To do
The task calls for the count of lines containing "whose" in these records, given as a number with no other words.

Dataset

(** the daemon starts with a monitor for exactly the machines whose unit is active and
    running and whose QEMU answers, under their names, whatever these names are. *)
Theorem monitors_reconnected (l : list (string * (string * string))) :
  ListUnits "kvmrun@*.service" = inl (map (λ '(vm, (act, sub)), Systemd.Build_UnitStatus (Services.machineUnitFile vm) "loaded" act sub) l) →
  monitorReConnect = Ret (filter (λ vm, match NewMonitor vm with inl _ => true | inr _ => false end = true)
                            (map fst (filter (λ x, x.2 = ("active", "running")) l))).
Proof.
  intros Hl. unfold monitorReConnect, Systemd.GetAllUnits. rewrite Hl. cbn [Backend.call mbind outcome_bind]. do 2 f_equal.
  clear Hl. induction l as [|[vm [act sub]] l IH]; [done|]. cbn [map]. rewrite !filter_cons. cbn [Systemd.us_Name Systemd.us_ActiveState Systemd.us_SubState].
  unfold running at 1. cbn [Systemd.us_ActiveState Systemd.us_SubState snd].
  destruct (decide ((act, sub) = ("active", "running"))) as [[= -> ->]|Hn].
  - rewrite decide_True by done. cbn [map fst Systemd.us_Name]. by rewrite unit2vm_unit, IH.
  - rewrite decide_False; [done|]. intros [Ha%bool_decide_eq_true Hs%bool_decide_eq_true]%andb_true_iff. cbn in Ha, Hs. subst. by destruct Hn.
Qed.

Context `{Files, Env} (wd : string) (Hwd : os_Getwd = inl wd) (Hroot : Filepath.IsAbs wd = true).
Lemma Clean_abs p : Filepath.IsAbs p = true → Filepath.IsAbs (Filepath.Clean p) = true.
Proof. intros Hp. unfold Filepath.Clean. rewrite Hp. apply (HasPrefix_app "/"). Qed.
Lemma filepath_Abs_abs p q : filepath_Abs p = Ret q → Filepath.IsAbs q = true.
Proof.
  unfold filepath_Abs. destruct (Filepath.IsAbs p) eqn:E.
  - intros [= <-]. by apply Clean_abs.
  - rewrite Hwd. intros [= <-]. unfold Filepath.Join. destruct wd as [|a w]; [done|]. cbn [list_find].
    rewrite decide_True by done. apply Clean_abs. apply HasPrefix_Some in Hroot as (t & ->).
    cbn [fst drop Strings.Join]. rewrite <- append_assoc. apply HasPrefix_app.
Qed.

(** a daemon that starts from a configuration file has both key pairs, each with its
    authority, and a root directory for QEMU that is an absolute path and is there. *)
Theorem started_with p c s : NewServerConfig p = Ret c → NewServer (Some c) = Ret s →
  Filepath.IsAbs (QemuRootDir (GetAppConfig s)) = true ∧ (∃ st, os_Stat (QemuRootDir (GetAppConfig s)) = inl st) ∧
  is_Some (TLSConfig (appConf s)) ∧ is_Some (srv_TLSConfig (Server (appConf s))).
Proof.
  intros Hc Hs. unfold NewServer in Hs. destruct (TLSConfig c) as [t|] eqn:Et; [|done].
  destruct (srv_TLSConfig (Server c)) as [t'|] eqn:Et'; [|done].
  destruct (os_Stat (QemuRootDir (Kvmrun c))) as [st|[]] eqn:Est; try done.
  assert (appConf s = c) as Ha.
  { revert Hs. destruct NewManager; [|done]. cbn [Backend.call mbind outcome_bind].
    destruct (register _) as [| |]; [|done..]. cbn. destruct monitorReConnect; [|done..]. by intros [= <-]. }
  unfold GetAppConfig. rewrite Ha, Et, Et'. split_and!; [|by eexists|done..]. cbn [QemuRootDir].
  unfold NewServerConfig in Hc. destruct (newConfig p) as [c0| |] eqn:En; [|done..]. cbn [mbind outcome_bind] in Hc.
  destruct (optional_tls _ _ _); [|done..]. cbn in Hc. injection Hc as <-. cbn [Kvmrun].
  unfold newConfig in En. destruct (ReadFileInto _ _) as [[k sv]|]; [|done]. cbn [Backend.call mbind outcome_bind] in En.
  destruct (optional_tls _ _ _); [|done..]. cbn in En. case_bool_decide; [by injection En as <-|].
  destruct (filepath_Abs _) eqn:Ef; [|done..]. injection En as <-. cbn. by eapply filepath_Abs_abs.
Qed.
End start.
End StartFacts.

Solution for this task
2